Mesdames et Messieurs, face à ces enjeux que nous avons en commun, les réponses ne peuvent se trouver que dans l'échange et le dialogue entre opérateurs privés et pouvoirs publics, institutions internationales, bailleurs de fonds et gouvernements.
C'est comme cela que l'on parviendra à faire de la ville et du développement urbain une priorité majeure de l'Union pour la Méditerranée, de l'Europe et de la gouvernance mondial de demain.
Et pour atteindre cet objectif, il nous faut être concret.
Avec mon homologue égyptien, avec le soutien de la Caisse des dépôts et de la Banque mondiale, en partenariat avec Euroméditerranée et dans le cadre du Centre de Marseille pour l'Intégration en Méditerranée, j'ai le plaisir de vous annoncer le lancement du réseau qui mobilise les opérateurs urbains méditerranéens pour la fabrication de la « ville durable méditerranéenne » dans lequel l'enjeu des villes nouvelles aura une place importante.

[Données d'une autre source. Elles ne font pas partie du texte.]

Lemma next_entry_fit e :
  match memory st !! mut_key request with Some x => crdt_type x = mut_type request | None => True end →
  CrdtService.next_entry (CausalClock.actor (clock st)) request (memory st !! mut_key request) a = Ok e →
  entry_valid e ∧ grows_entry st e.
Proof using Hs Htoken Hvalue Hcov.
  intros Hty En. destruct seen_valid as [Hp Hv]. destruct allocation_valid as [Hfv Hdv].
  destruct (CausalClock.begin_allocation_spec (clock st) (Some seen) (proj1 (safe_clock st Hs)) (proj1 Hv))
    as (Hda & _ & _ & _ & _ & Hlo & _). fold a in Hda, Hlo. destruct (Hlo seen eq_refl) as [_ Hlt].
  pose proof (CrdtService.next_entry_spec (St:=t) request s e a) as Hspec.
  destruct (Hspec (safe_memory st Hs) Hty (proj1 Htoken) (proj1 Hfv) En) as (He & Hk & Hety & Hap & Hsv & Hctx).
  unfold CrdtService.previous_state, CrdtService.previous_version, CrdtService.previous_context in *.
  cbn [view CrdtService.svc_store durable_store] in *. fold st in Hap, Hsv, Hctx. fold prev in Hctx. fold seen in Hctx.
  assert (vector_valid (causal_context e)) as Hcv.
  { rewrite Hctx. apply vector_valid_with_dot; [by apply vector_valid_merge|apply Hdv]. }
  destruct (memory st !! mut_key request) as [x|] eqn:Ex.
  - destruct (safe_memory st Hs _ _ Ex) as [Hkx Hx]. pose proof Hx as (_ & _ & Wst & Wv & _).
    destruct (safe_entries st Hs _ _ Ex) as (_ & Sx & Vx & _). split.
    + split; [done|]. split; [|split; [|apply Hcv]].
      * by apply (apply_mutation_valid _ (state x) request _ _ Wst Sx Hdv (owner_valid st Hs) Hvalue Hap).
      * rewrite Hsv. apply (vector_valid_with_dot (state_version x)); [by split|apply Hdv].
    + unfold grows_entry. rewrite Hk, Ex.
      apply (CrdtService.mutated_contains request s e x (CausalClock.dot a)); try done.
      * apply (safe_memory st Hs).
      * by eapply Hcov.
      * unfold seen in Hlt. rewrite VersionVector.get_merge in Hlt. unfold prev in Hlt. fold st in Hlt.
        change (CrdtService.actor s) with (CausalClock.actor (clock st)). lia.
      * rewrite Hctx. etrans; [|by apply CrdtService.with_dot_le, VersionVector.vv_merge_wf; [apply Hv|apply Hfv]].
        etrans; [|apply VersionVector.le_merge_l]. apply VersionVector.le_merge_l.
  - split; [|unfold grows_entry; by rewrite Hk, Ex].
    split; [done|]. split; [|split; [|apply Hcv]].
    + by apply (apply_mutation_valid _ _ request _ _ (proj2 (CrdtService.empty_state_wf _))
        (empty_state_valid (mut_type request)) Hdv (owner_valid st Hs) Hvalue Hap).
    + rewrite Hsv. apply vector_valid_with_dot; [by apply (bool_decide_unpack _)|apply Hdv].
Qed.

Ce réseau permettra aux bâtisseurs et opérateurs des villes nouvelles en Méditerranée d'échanger les bonnes pratiques, de contribuer ensemble à la redéfinition de nos stratégies urbaines et construire ensemble un référentiel du développement méditerranéen durable d'ici 2011.
Cette première conférence internationale sur la ville durable, j'en suis convaincue, fera date et en appellera d'autres.

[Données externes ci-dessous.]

(* ===== verification/PeerClient.v ===== *)
(** * Peer transport: [distsys/replication/peer_client.py] and
    [distsys/replication/replicator.py]

    The client side of the CRDT protocol: one connection per exchange, the checks on
    the reply, the adapters the replication components are written against, and the
    replicator's worker.  Sockets and TLS are parameters: [connect] opens a connection
    (and verifies the peer), [talk] writes a frame and is what then arrives. *)

From S2P Require Import Prelude Lattice Causal Json Crdt Storage Resilience.
From S2P Require Import Membership Ring Proto Protocol CrdtCodec Outbox Repair AntiEntropy CrdtService.

Local Open Scope Z_scope.
Import StoredCrdtEntry (key, crdt_type, state_version, causal_context).
Import ClusterMember (node_id).
Import CrdtCodec.

Record Network (S : Type) := {
  connect : ClusterMember.t → Z → M S unit;
  talk : ClusterMember.t → string → M S string;
  (** [int(time.time() * 1000)] and [str(uuid.uuid4())] *)
  stamp : S → Z * string;
  (** [time.monotonic()], in milliseconds *)
  monotonic : S → Z;
}.
Arguments connect {_} _ _ _.
Arguments talk {_} _ _ _.
Arguments stamp {_} _ _.
Arguments monotonic {_} _ _.

Module CrdtPeerClient.
Section client.
Context {S : Type} (net : Network S) (local_node_id : string) (max_frame_size : Z).
Context `{!Wire pb.Envelope, !Wire pb.CrdtMutationRequest, !Wire pb.CrdtReadRequest, !Wire pb.CrdtResponse,
  !Wire pb.CrdtReplicate, !Wire pb.CrdtFetch, !Wire pb.CrdtDigest, !Wire pb.CrdtDigestResponse}.

Definition _exchange_raw (peer : ClusterMember.t) (message : Message.t) (timeout_seconds : Z) : M S Message.t :=
  if timeout_seconds <=? 0 then raiseM TimeoutError "CRDT peer exchange timeout exhausted"
  else
    _ ← connect net peer timeout_seconds;
    frame ← liftM (encode_frame message max_frame_size);
    stream ← talk net peer frame;
    response ← catchM (liftM (read_message max_frame_size stream).1) [IncompleteReadError]
      (λ _, raiseM CrdtPeerProtocolError "peer closed connection before sending a complete response");
    if bool_decide (Message.correlation_id response = Message.correlation_id message) then mret response
    else raiseM CrdtPeerProtocolError "CRDT peer correlation mismatch".

(** [Message.new_request(sender_id=..., msg_type=..., payload=...)] *)
Definition request (msg_type : MessageType) (payload : string) : M S Message.t := λ s,
  let '(now_ms, fresh_id) := stamp net s in
  (Ok (Message.new_request now_ms fresh_id local_node_id payload None 8 msg_type "" ""), s).

Definition _crdt_round_trip (peer : ClusterMember.t) (msg_type : MessageType) (payload : result string)
    (timeout_seconds : Z) (raise_remote : bool) : M S CrdtResponseData :=
  payload ← liftM payload;
  request ← request msg_type payload;
  response ← _exchange_raw peer request timeout_seconds;
  if bool_decide (Message.msg_type response = CRDT_RESPONSE) then
    decoded ← liftM (decode_crdt_response (Message.payload response));
    if raise_remote && negb (success decoded)
    then failM (Exn CrdtRemoteError (error_message decoded) (error_code decoded))
    else mret decoded
  else raiseM CrdtPeerProtocolError ("expected CRDT_RESPONSE, got " +:+ MessageType_name (Message.msg_type response)).

Definition replicate (peer : ClusterMember.t) (state : StoredCrdtEntry.t) (timeout_seconds : Z) : M S unit :=
  _ ← _crdt_round_trip peer CRDT_REPLICATE (encode_replication state) timeout_seconds true; mret tt.

Definition fetch (peer : ClusterMember.t) (k : string) (timeout_seconds : Z) : M S CrdtResponseData :=
  _crdt_round_trip peer CRDT_FETCH (encode_fetch_request k) timeout_seconds false.

Definition digest (peer : ClusterMember.t) (entries : list CrdtDigestEntry.t) (batch_size timeout_seconds : Z)
    : M S (list CrdtDigestEntry.t) :=
  payload ← liftM (encode_digest_request local_node_id entries batch_size);
  request ← request CRDT_DIGEST payload;
  response ← _exchange_raw peer request timeout_seconds;
  if bool_decide (Message.msg_type response = CRDT_DIGEST_RESPONSE)
  then liftM (decode_digest_response (Message.payload response))
  else raiseM CrdtPeerProtocolError ("expected CRDT_DIGEST_RESPONSE, got " +:+ MessageType_name (Message.msg_type response)).

Definition origin_or_self (origin : string) : string := if nonempty origin then origin else local_node_id.

Definition forward_mutation (peer : ClusterMember.t) (request : CrdtMutationData) (deadline : Deadline.t)
    : M S CrdtResponseData :=
  now ← gets (monotonic net);
  let remaining := Deadline.remaining deadline now in
  if remaining <=? 0 then raiseM DeadlineExceeded "CRDT request deadline exceeded before forwarding"
  else
    let forwarded := mkMutationData (mut_key request) (mut_type request) (operation request) (mut_value request)
      (amount request) (mut_token request) true (origin_or_self (mut_origin request)) (Z.max 1 remaining) in
    now ← gets (monotonic net);
    _crdt_round_trip peer CRDT_MUTATE_REQUEST (encode_mutation_request forwarded) (Deadline.remaining deadline now) true.

Definition forward_read (peer : ClusterMember.t) (request : CrdtReadData) (deadline : Deadline.t)
    : M S CrdtResponseData :=
  now ← gets (monotonic net);
  let remaining := Deadline.remaining deadline now in
  if remaining <=? 0 then raiseM DeadlineExceeded "CRDT request deadline exceeded before forwarding"
  else
    let forwarded := mkReadData (read_key request) (read_token request) true
      (origin_or_self (read_origin request)) (Z.max 1 remaining) in
    now ← gets (monotonic net);
    _crdt_round_trip peer CRDT_READ_REQUEST (encode_read_request forwarded) (Deadline.remaining deadline now) true.
End client.
End CrdtPeerClient.

(** ** The adapters *)
Module ReplicationTransportAdapter.
Section adapter.
Context {S : Type} (replicate : ClusterMember.t → StoredCrdtEntry.t → Z → M S unit).
Context (resolver : S → string → option ClusterMember.t) (timeout_seconds : Z).

Definition send_state (peer_node_id : string) (state : StoredCrdtEntry.t) : M S unit :=
  peer ← gets (λ s, resolver s peer_node_id);
  match peer with
  | None => raiseM ConnectionError ("peer " +:+ peer_node_id +:+ " is not currently ALIVE")
  | Some peer => replicate peer state timeout_seconds
  end.
End adapter.
End ReplicationTransportAdapter.

Module CausalRepairPeerAdapter.
Section adapter.
Context {S : Type} (net : Network S) (fetch : ClusterMember.t → string → Z → M S CrdtResponseData).
Context (timeout_cap_seconds : Z).

Definition fetch_state (peer : ClusterMember.t) (k : string) (deadline : Deadline.t) : M S PeerCrdtFetch :=
  now ← gets (monotonic net);
  let timeout := Z.min timeout_cap_seconds (Deadline.remaining deadline now) in
  if timeout <=? 0 then raiseM DeadlineExceeded "causal repair deadline exhausted"
  else
    response ← fetch peer k timeout;
    mret (Fetched (node_id peer) (if success response then resp_state response else None) (peer_frontier response)).
End adapter.
End CausalRepairPeerAdapter.

Module AntiEntropyPeerAdapter.
Section adapter.
Context {S : Type} `{CrdtStateStore S} (replicate : ClusterMember.t → StoredCrdtEntry.t → Z → M S unit)
  (fetch : ClusterMember.t → string → Z → M S CrdtResponseData)
  (digest : ClusterMember.t → list CrdtDigestEntry.t → Z → Z → M S (list CrdtDigestEntry.t)).
Context (timeout_seconds : Z).

Definition exchange_digest (peer : ClusterMember.t) (digest_entries : list CrdtDigestEntry.t)
    : M S (list CrdtDigestEntry.t) :=
  digest peer digest_entries (Z.max 1 (Z.of_nat (length digest_entries))) timeout_seconds.

Definition fetch_state (peer : ClusterMember.t) (k : string) : M S (option StoredCrdtEntry.t) :=
  response ← fetch peer k timeout_seconds;
  mret (if success response then resp_state response else None).

Definition send_state (peer : ClusterMember.t) (state : StoredCrdtEntry.t) : M S unit :=
  replicate peer state timeout_seconds.

Definition send_metadata (peer : ClusterMember.t) (k : string) (context : VersionVector.t) : M S unit :=
  local ← store_get k;
  match local with
  | None => mret tt
  | Some local =>
      _ ← digest peer [CrdtDigestEntry.mk (key local) (crdt_type local) (state_version local) context] 1 timeout_seconds;
      mret tt
  end.

Definition adapter : AntiEntropyPeer S := {|
  AntiEntropy.exchange_digest := exchange_digest;
  AntiEntropy.fetch_state := fetch_state;
  AntiEntropy.send_state := send_state;
  AntiEntropy.send_metadata := send_metadata;
|}.
End adapter.
End AntiEntropyPeerAdapter.

(** ** [replication/replicator.py] *)
Module Replicator.
Definition _RETRYABLE : list exn_class := [ConnectionError; TimeoutError; OSError].
Definition _EXPECTED_SEND_FAILURES : list exn_class := _RETRYABLE ++ [CrdtRemoteError; ProtocolError].

Definition init_check (worker_count : Z) : result unit :=
  if worker_count <? 1 then raise ValueError "worker_count must be >= 1" else Ok tt.

Section worker.
Context {S : Type} (send_state : string → StoredCrdtEntry.t → M S unit).
Context (on_outbox : ∀ A, M ReplicationOutbox.t A → M S A) (max_attempts : Z).

(** [retry_async] without a deadline, over an operation that changes the state: the
    loop ends with the first success, the first error that is not retried, or the
    error of the last attempt. *)
Fixpoint attempts (n : nat) (attempt : M S unit) : M S unit :=
  match n with
  | O => raiseM RuntimeError "retry loop exhausted unexpectedly"
  | 1%nat => attempt
  | Datatypes.S n => catchM attempt _RETRYABLE (λ _, attempts n attempt)
  end.

Definition _send_with_retry (item : PendingReplication.t) : M S unit :=
  attempts (Z.to_nat max_attempts)
    (send_state (PendingReplication.peer_node_id item) (PendingReplication.state item)).

Definition abandon (item : PendingReplication.t) : M S unit :=
  on_outbox unit (modifyM (ReplicationOutbox.abandon (PendingReplication.peer_node_id item)
    (PendingReplication.key item) (PendingReplication.generation item))).

Definition complete (item : PendingReplication.t) : M S unit :=
  on_outbox unit (modifyM (ReplicationOutbox.complete (PendingReplication.peer_node_id item)
    (PendingReplication.key item) (PendingReplication.generation item))).

(** One round of [_worker] once [next_ready] has returned an item.  It raises when the
    task ends: the worker is cancelled, or the error is not an expected one. *)
Definition _worker (item : PendingReplication.t) : M S unit := λ s,
  match _send_with_retry item s with
  | (Ok _, s) => complete item s
  | (Err e, s) =>
      if isinstance e [CancelledError] then (_ ← abandon item; failM e) s
      else if isinstance e _EXPECTED_SEND_FAILURES then abandon item s
      else (Err e, s)
  end.
End worker.
End Replicator.

(** *** A worker that dies *)
Module WorkerLoss.
Import ReplicationOutbox.

(** What the rest of the node does to the outbox while no worker holds the item of
    [p]: writers reserve, cancel and publish, workers take and report other items. *)
Inductive traffic (p : Pair) : t → t → Prop :=
  | other_reserve l r ob ob' : reserve l ob = (r, ob') → traffic p ob ob'
  | other_cancel r ob : traffic p ob (cancel r ob)
  | other_publish r states x ob ob' : publish r states ob = (x, ob') → traffic p ob ob'
  | other_next o ob ob' : next_ready ob = (o, ob') → traffic p ob ob'
  | other_complete peer k g ob : (peer, k) ≠ p → traffic p ob (complete peer k g ob)
  | other_abandon peer k g ob : (peer, k) ≠ p → traffic p ob (ReplicationOutbox.abandon peer k g ob).

Definition busy_in (p : Pair) (d : gmap Pair Pending.t) : Prop :=
  ∃ c, d !! p = Some c ∧ Pending.in_flight c = true.
Definition busy (p : Pair) (ob : t) : Prop := busy_in p (_pending ob).

Lemma busy_insert d p q c : busy_in p d → (q = p → Pending.in_flight c = true) → busy_in p (<[q := c]> d).
Proof.
  intros (x & Hx & Hf) Hc. destruct (decide (q = p)) as [->|Hne].
  - exists c. rewrite lookup_insert_eq. split; [done|]. by apply Hc.
  - exists x. by rewrite lookup_insert_ne.
Qed.

Lemma busy_foldl {A} (f : gmap Pair Pending.t → A → gmap Pair Pending.t) p l d :
  (∀ d x, busy_in p d → busy_in p (f d x)) → busy_in p d → busy_in p (foldl f d l).
Proof. intros Hf. revert d. induction l as [|x l IH]; intros d Hd; simpl; auto. Qed.

Lemma busy_reserve p l r ob ob' : busy p ob → reserve l ob = (r, ob') → busy p ob'.
Proof.
  intros Hb E. destruct r as [r|e].
  - destruct Hb as (c & Hc & Hf). pose proof (reserve_lookup l ob r ob' p E) as Hp. rewrite Hc in Hp. simpl in Hp.
    unfold busy, busy_in. case_decide; [exists (Pending.reserved c)|exists c]; by split.
  - unfold reserve in E. case_match; [|done]. by injection E as _ <-.
Qed.

Lemma busy_cancel p r ob : busy p ob → busy p (cancel r ob).
Proof.
  intros Hb. apply busy_foldl; [|done]. intros d q (c & Hc & Hf). unfold cancel_one.
  destruct (d !! q) as [x|] eqn:Hx; [|by exists c]. cbv zeta.
  set (y := if 0 <? Pending.reservations x then Pending.released x else x).
  assert (Pending.in_flight y = Pending.in_flight x) as Hy by (unfold y; by case_match).
  destruct (decide (q = p)) as [->|Hne].
  - rewrite Hc in Hx. injection Hx as <-. rewrite Hy, Hf, andb_false_r. apply busy_insert; [by exists c|congruence].
  - case_match; [|by apply busy_insert; [exists c|]]. exists c. by rewrite lookup_delete_ne.
Qed.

Je vous donne donc rendez-vous l'année prochaine dans une ville méditerranéenne et d'ores et déjà je prends acte de la candidature d'Alger et de Casablanca.
Chers amis, pour conclure, notre capacité à construire la ville de demain déterminera la croissance, la paix et la stabilité de notre monde.
En somme, de l'avenir des villes, dépend l'avenir de nos sociétés.
Vous l'aurez compris, cet avenir dépend en grande partie de notre capacité à créer, non pas de l'urbain, cela nous savons faire, mais de l'urbanité, cet art de vivre-ensemble que l'on a perdu.
Mais je sais que la ville est un peu à l'image du Phénix de la légende, cet oiseau qui finissait toujours par renaître, quelles que soient les difficultés.
Et je sais que nous relèverons ensemble ce défi, celui de réconcilier la ville et l'urbain, celui du développement urbain durable.
Un défi pour l'Union pour la Méditerranée, lancée par le président Nicolas Sarkozy, dont la réunion des chefs d'Etats se tiendra le 20 novembre 2010.
La qualité de vos contributions, j'en suis sûre, permettra de consolider ce projet.
Je terminerai mon propos en citant un proverbe arabe qui correspond parfaitement à nos ambitions communes, celles de bâtir des relations d'amitiés et de fraternité, efficaces et durables, pour vivre la ville.
Ce proverbe dit: « Le monde est du côté de celui qui est debout. »
Debout nous resterons, pour construire ensemble un avenir radieux pour nos villes.